Activity → Below are records; quote them exactly from the first line through the line that contains "(* @func internal/api/vm_handlers.go vmRootfsPath".

Records for the exercise: Begin

(* ===== verification/VmResources.v ===== *)
(** The host resources of a VM (src/internal/api/vm_handlers.go): its storage
    directory and writable root disk, its address, TAP device, egress policy and
    port forwards; how they are set up and how they are given back. *)

From S2P Require Import Prelude GoStrings Types HostNet Egress PortForward Ipam Storage KernelArgs VmConfig Server.

(** * Storage *)

(* @func internal/api/vm_handlers.go vmStorageDir *)
Definition vmStorageDir (dataDir vmID : string) : string := filepath_join [dataDir; "vms"; vmID].

(* @func internal/api/vm_handlers.go vmRootfsPath *)
Definition vmRootfsPath (dataDir vmID : string) : string := filepath_join [vmStorageDir dataDir vmID; "rootfs.ext4"].

Section Resources.
Context `{Env}.

(** [filepath.Abs]. *)
Definition filepath_Abs (path : string) : M (result string) :=
  if has_prefix "/" path then ret (Ok (path_clean path))
  else
    let* wd := fs FsGetwd in
    match wd with
    | Err err => ret (Err err)
    | Ok wd => ret (Ok (filepath_join [fi_path wd; path]))
    end.

(** Run the steps until one fails; a failure is reported with its message. *)
Fixpoint fs_steps (steps : list (fs_op * list fs_op * string)) : M (option error) :=
  match steps with
  | [] => ret None
  | (op, undo, msg) :: steps' =>
      let* e := fs_do op in
      match e with
      | Some err =>
          for_each undo (λ u, fs_do u ;;; ret tt) ;;;
          ret (Some (Errorf msg [AWrap err]))
      | None => fs_steps steps'
      end
  end.

(* @func internal/api/vm_handlers.go copyFileAtomic *)
Definition copyFileAtomic (src dst : string) : M (option error) :=
  let* e := fs_do (FsOpen src) in
  match e with
  | Some err => ret (Some (Errorf "failed to open source rootfs: %w" [AWrap err]))
  | None =>
      let* e := fs_do (FsMkdirAll (filepath_dir dst)) in
      match e with
      | Some err =>
          fs_do (FsClose src) ;;;
          ret (Some (Errorf "failed to create VM storage directory: %w" [AWrap err]))
      | None =>
          let* tmp := fs (FsCreateTemp (filepath_dir dst)) in
          match tmp with
          | Err err =>
              fs_do (FsClose src) ;;;
              ret (Some (Errorf "failed to create temporary rootfs: %w" [AWrap err]))
          | Ok tmp =>
              let tmpPath := fi_path tmp in
              let* e := fs_steps
                [ (FsCopy src tmpPath, [FsClose tmpPath], "failed to copy rootfs: %w");
                  (FsChmod tmpPath, [FsClose tmpPath], "failed to chmod temporary rootfs: %w");
                  (FsSync tmpPath, [FsClose tmpPath], "failed to sync temporary rootfs: %w");
                  (FsClose tmpPath, [], "failed to close temporary rootfs: %w");
                  (FsRename tmpPath dst, [], "failed to install VM rootfs: %w") ] in
              match e with
              | Some err => fs_do (FsRemove tmpPath) ;;; fs_do (FsClose src) ;;; ret (Some err)
              | None => fs_do (FsClose src) ;;; ret None
              end
          end
      end
  end.

(** One disk of the loop: the new value of the disk, or the error. *)
(* @src internal/api/vm_handlers.go:340-371 materializeWritableRootDisks *)
Definition materialize_disk (dataDir vmID : string) (disk : DiskConfig) : M (result DiskConfig) :=
  if negb (d_root disk) || d_read_only disk then ret (Ok disk)
  else
    let dest := vmRootfsPath dataDir vmID in
    let at_dest := mkDisk (d_id disk) dest (d_read_only disk) (d_root disk) in
    let* srcAbs := filepath_Abs (d_path disk) in
    match srcAbs with
    | Err err => ret (Err (Errorf "failed to resolve source rootfs path: %w" [AWrap err]))
    | Ok srcAbs =>
        let* destAbs := filepath_Abs dest in
        match destAbs with
        | Err err => ret (Err (Errorf "failed to resolve VM rootfs path: %w" [AWrap err]))
        | Ok destAbs =>
            if String.eqb srcAbs destAbs then ret (Ok disk)
            else
              let* e := fs_do (FsStat dest) in
              match e with
              | None => ret (Ok at_dest)
              | Some err =>
                  if negb (os_IsNotExist err) then ret (Err (Errorf "failed to inspect VM rootfs: %w" [AWrap err]))
                  else
                    let* e := copyFileAtomic (d_path disk) dest in
                    match e with
                    | Some err => ret (Err err)
                    | None => ret (Ok at_dest)
                    end
              end
        end
    end.

Fixpoint materialize_disks (dataDir vmID : string) (disks : list DiskConfig) : M (result (list DiskConfig)) :=
  match disks with
  | [] => ret (Ok [])
  | d :: disks' =>
      let* r := materialize_disk dataDir vmID d in
      match r with
      | Err err => ret (Err err)
      | Ok d' =>
          let* rest := materialize_disks dataDir vmID disks' in
          match rest with Err err => ret (Err err) | Ok ds => ret (Ok (d' :: ds)) end
      end
  end.

(* @func internal/api/vm_handlers.go materializeWritableRootDisks *)
Definition materializeWritableRootDisks (dataDir vmID : string) (config : VMConfig) : M (result VMConfig) :=
  let* r := materialize_disks dataDir vmID (c_disks config) in
  match r with
  | Err err => ret (Err err)
  | Ok ds => ret (Ok (set_disks config ds))
  end.

(* @func internal/api/vm_handlers.go cleanupVMStorage *)
Definition cleanupVMStorage (dataDir vmID : string) : M (option error) :=
  let* e := fs_do (FsRemoveAll (vmStorageDir dataDir vmID)) in
  match e with
  | Some err => ret (Some (Errorf "failed to remove VM storage: %w" [AWrap err]))
  | None => ret None
  end.

Definition dataDir : string := cfg_data_dir env_cfg.

(** * Network *)

Definition egress_enabled (n : NetworkConfig) : bool :=
  match n_egress n with Some p => ep_enabled p | None => false end.

(** [vmID[:8]]; VM ids are UUIDs. *)
Definition tap_name (vmID : string) : string := "tap-" +:+ String.substring 0 8 vmID.

(* @src internal/api/vm_handlers.go:24-26 errNetworkSetupDisabled *)
Definition errNetworkSetupDisabled : string := "network setup disabled; use network mode none or enable network.setup".
Definition errRuntimeEgressPolicyUnsupported : string := "runtime-managed networking does not support nanofuse egress_policy".
Definition errRuntimeNetworkModeUnsupported : string := "runtime-managed networking does not support network mode none".

(** The roll-back of a failed set-up once the TAP device exists. *)
Definition undo_tap (vmID tapName : string) : M unit :=
  host_do (DeleteTAPDevice tapName) ;;; ipam_do (ReleaseIP vmID).

(* @func internal/api/vm_handlers.go setupVMNetworking *)
Definition setupVMNetworking (vmID : string) (config : VMConfig) : M (option error * VMConfig) :=
  let net := c_network config in
  if negb (firecracker env_cfg) then
    if String.eqb (n_mode net) "none" then ret (Some (ErrorsNew errRuntimeNetworkModeUnsupported), config)
    else if egress_enabled net then ret (Some (ErrorsNew errRuntimeEgressPolicyUnsupported), config)
    else ret (None, config)
  else if String.eqb (n_mode net) "none" then ret (None, config)
  else if negb (cfg_network_setup env_cfg) then ret (Some (ErrorsNew errNetworkSetupDisabled), config)
  else
    let* ip := ipam_do (AllocateIP vmID) in
    match ip with
    | Err err => ret (Some (Errorf "failed to allocate IP: %w" [AWrap err]), config)
    | Ok ip =>
        let tapName := tap_name vmID in
        let* e := host_do (CreateTAPDevice tapName) in
        match e with
        | Some err =>
            ipam_do (ReleaseIP vmID) ;;;
            ret (Some (Errorf "failed to create TAP device: %w" [AWrap err]), config)
        | None =>
            let* e := host_do (AttachTAPToBridge tapName BridgeName) in
            match e with
            | Some err =>
                undo_tap vmID tapName ;;;
                ret (Some (Errorf "failed to attach TAP to bridge: %w" [AWrap err]), config)
            | None =>
                let* mac :=
                  if String.eqb (n_mac net) "" then ask (λ n, GenerateMAC (env_random n))
                  else ret (Ok (n_mac net)) in
                match mac with
                | Err err =>
                    undo_tap vmID tapName ;;;
                    ret (Some (Errorf "failed to generate MAC: %w" [AWrap err]), config)
                | Ok mac =>
                    let net := mkNet (n_mode net) tapName mac (n_bridge net) ip BridgeGateway
                      "255.255.255.0" (n_forwards net) (n_egress net) in
                    let config := set_kernel_args (set_network config net)
                      (composeNetworkKernelArgs (c_kernel_args config) ip BridgeGateway) in
                    let* e := host_do (setupEgressPolicy vmID tapName ip BridgeGateway (n_egress net)) in
                    match e with
                    | Some err =>
                        undo_tap vmID tapName ;;;
                        ret (Some (Errorf "failed to setup egress policy: %w" [AWrap err]), config)
                    | None => ret (None, config)
                    end
                end
            end
        end
    end.

(* @func internal/api/vm_handlers.go writeNetworkSetupError *)
Definition writeNetworkSetupError (err : error) (networkMode : string) : option response :=
  if negb (errors_Is err errNetworkSetupDisabled) then
    if errors_Is err errRuntimeNetworkModeUnsupported then
      Some (WriteError 400 ErrInvalidConfig (Text errRuntimeNetworkModeUnsupported)
        [("network_mode", AStr networkMode); ("allowed_network_mode", AStr "nat")])
    else if errors_Is err errRuntimeEgressPolicyUnsupported then
      Some (WriteError 400 ErrInvalidConfig (Text errRuntimeEgressPolicyUnsupported)
        [("network_mode", AStr networkMode)])
    else None
  else
    Some (WriteError 400 ErrInvalidConfig (Text errNetworkSetupDisabled)
      [("network_mode", AStr networkMode); ("network_setup", ABool false); ("allowed_network_mode", AStr "none")]).

(** * Giving resources back *)

Definition release_ip_if_any (vmID : string) (n : NetworkConfig) : M unit :=
  when (negb (String.eqb (n_ip n) "")) (ipam_do (ReleaseIP vmID)).

Definition cleanup_egress_if_any (vmID : string) (n : NetworkConfig) : M unit :=
  when (egress_enabled n) (host_do (cleanupEgressPolicy vmID (n_tap n) (n_ip n)) ;;; ret tt).

Definition delete_tap_if_any (n : NetworkConfig) : M unit :=
  when (negb (String.eqb (n_tap n) "")) (host_do (DeleteTAPDevice (n_tap n)) ;;; ret tt).

(* @func internal/api/vm_handlers.go cleanupCreatedVMResources *)
Definition cleanupCreatedVMResources (vmID : string) (config : VMConfig) : M unit :=
  cleanupVMStorage dataDir vmID ;;;
  cleanup_egress_if_any vmID (c_network config) ;;;
  delete_tap_if_any (c_network config) ;;;
  release_ip_if_any vmID (c_network config).

(* @func internal/api/vm_handlers.go cleanupDeletedVMResources *)
Definition cleanupDeletedVMResources (vm : VM) : M unit :=
  let n := c_network (vm_config vm) in
  when (negb (Nat.eqb (length (n_forwards n)) 0) && negb (String.eqb (n_ip n) ""))
    (host_do (CleanupPortForwards (n_ip n) (n_forwards n)) ;;; ret tt) ;;;
  cleanup_egress_if_any (vm_id vm) n ;;;
  delete_tap_if_any n ;;;
  release_ip_if_any (vm_id vm) n ;;;
  cleanupVMStorage dataDir (vm_id vm) ;;;
  ret tt.

(* @func internal/api/vm_handlers.go cleanupVMNetwork *)
Definition cleanupVMNetwork (vm : VM) : M unit :=
  let n := c_network (vm_config vm) in
  runtime RtCleanupNetwork vm ;;;
  release_ip_if_any (vm_id vm) n ;;;
  when (negb (Nat.eqb (length (n_forwards n)) 0))
    (host_do (CleanupPortForwards (n_ip n) (n_forwards n)) ;;; ret tt) ;;;
  cleanup_egress_if_any (vm_id vm) n.

(** * The TAP device of a VM resumed from a snapshot *)

(* @func internal/api/vm_handlers.go ensureVMTapForResume *)
Definition ensureVMTapForResume (vm : VM) : M (option error) :=
  let n := c_network (vm_config vm) in
  if negb (firecracker env_cfg) then ret None
  else if String.eqb (n_mode n) "" || String.eqb (n_mode n) "none" then ret None
  else
    let tap := n_tap n in
    if String.eqb tap "" then ret None
    else
      let* exists_ := host_do (TAPDeviceExists tap) in
      if exists_ : bool then ret None
      else
        let* e := host_do (CreateTAPDevice tap) in
        match e with
        | Some err => ret (Some (Errorf "failed to recreate TAP device %s: %w" [AStr tap; AWrap err]))
        | None =>
            let* e := host_do (AttachTAPToBridge tap BridgeName) in
            match e with
            | Some err =>
                host_do (DeleteTAPDevice tap) ;;;
                ret (Some (Errorf "failed to attach TAP %s to bridge %s: %w" [AStr tap; AStr BridgeName; AWrap err]))
            | None => ret None
            end
        end.
End Resources.

(** * What these operations leave alone *)

Section Stability.
Context `{Env} {X} (π : World → X) `{!View π}.

Lemma stable_fs_do op : stable π (fs_do op).
Proof. unfold fs_do. solve_stable. Qed.
Hint Resolve stable_fs_do : go.

Lemma stable_fs_steps l : stable π (fs_steps l).
Proof. induction l as [|[[op undo] msg] l IH]; simpl; solve_stable. Qed.
Hint Resolve stable_fs_steps : go.

Lemma stable_copyFileAtomic src dst : stable π (copyFileAtomic src dst).
Proof. unfold copyFileAtomic. solve_stable. Qed.
Hint Resolve stable_copyFileAtomic : go.

Lemma stable_materialize dir vmID config : stable π (materializeWritableRootDisks dir vmID config).
Proof.
  unfold materializeWritableRootDisks. apply stable_bind; [|solve_stable].
  induction (c_disks config) as [|d l IH]; simpl; [solve_stable|].
  unfold materialize_disk, filepath_Abs. solve_stable.
Qed.

Lemma stable_cleanupVMStorage dir vmID : stable π (cleanupVMStorage dir vmID).
Proof. unfold cleanupVMStorage. solve_stable. Qed.
Hint Resolve stable_cleanupVMStorage : go.

Lemma stable_setupVMNetworking `{!IgnoresIpam π} vmID config : stable π (setupVMNetworking vmID config).
Proof. unfold setupVMNetworking, undo_tap. solve_stable. Qed.

Lemma stable_cleanups `{!IgnoresIpam π} vmID n :
  stable π (release_ip_if_any vmID n) ∧ stable π (cleanup_egress_if_any vmID n) ∧ stable π (delete_tap_if_any n).
Proof.
  unfold release_ip_if_any, cleanup_egress_if_any, delete_tap_if_any.
  split; [|split]; solve_stable.
Qed.

Lemma stable_cleanupCreated `{!IgnoresIpam π} vmID config : stable π (cleanupCreatedVMResources vmID config).
Proof.
  unfold cleanupCreatedVMResources. destruct (stable_cleanups vmID (c_network config)) as (?&?&?). solve_stable.
Qed.

Lemma stable_cleanupDeleted `{!IgnoresIpam π} vm : stable π (cleanupDeletedVMResources vm).
Proof.
  unfold cleanupDeletedVMResources. destruct (stable_cleanups (vm_id vm) (c_network (vm_config vm))) as (?&?&?).
  solve_stable.
Qed.

Lemma stable_cleanupVMNetwork `{!IgnoresIpam π} vm : stable π (cleanupVMNetwork vm).
Proof.
  unfold cleanupVMNetwork. destruct (stable_cleanups (vm_id vm) (c_network (vm_config vm))) as (?&?&?).
  solve_stable.
Qed.

Lemma stable_ensureTap vm : stable π (ensureVMTapForResume vm).
Proof. unfold ensureVMTapForResume. solve_stable. Qed.
End Stability.

#[export] Hint Resolve stable_fs_do stable_fs_steps stable_copyFileAtomic
  stable_materialize stable_cleanupVMStorage stable_setupVMNetworking
  stable_cleanupCreated stable_cleanupDeleted stable_cleanupVMNetwork stable_ensureTap : go.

Records for the exercise: End

Problem solution →
(* ===== verification/VmResources.v ===== *)
(** The host resources of a VM (src/internal/api/vm_handlers.go): its storage
    directory and writable root disk, its address, TAP device, egress policy and
    port forwards; how they are set up and how they are given back. *)

From S2P Require Import Prelude GoStrings Types HostNet Egress PortForward Ipam Storage KernelArgs VmConfig Server.

(** * Storage *)

(* @func internal/api/vm_handlers.go vmStorageDir *)
Definition vmStorageDir (dataDir vmID : string) : string := filepath_join [dataDir; "vms"; vmID].

(* @func internal/api/vm_handlers.go vmRootfsPath *)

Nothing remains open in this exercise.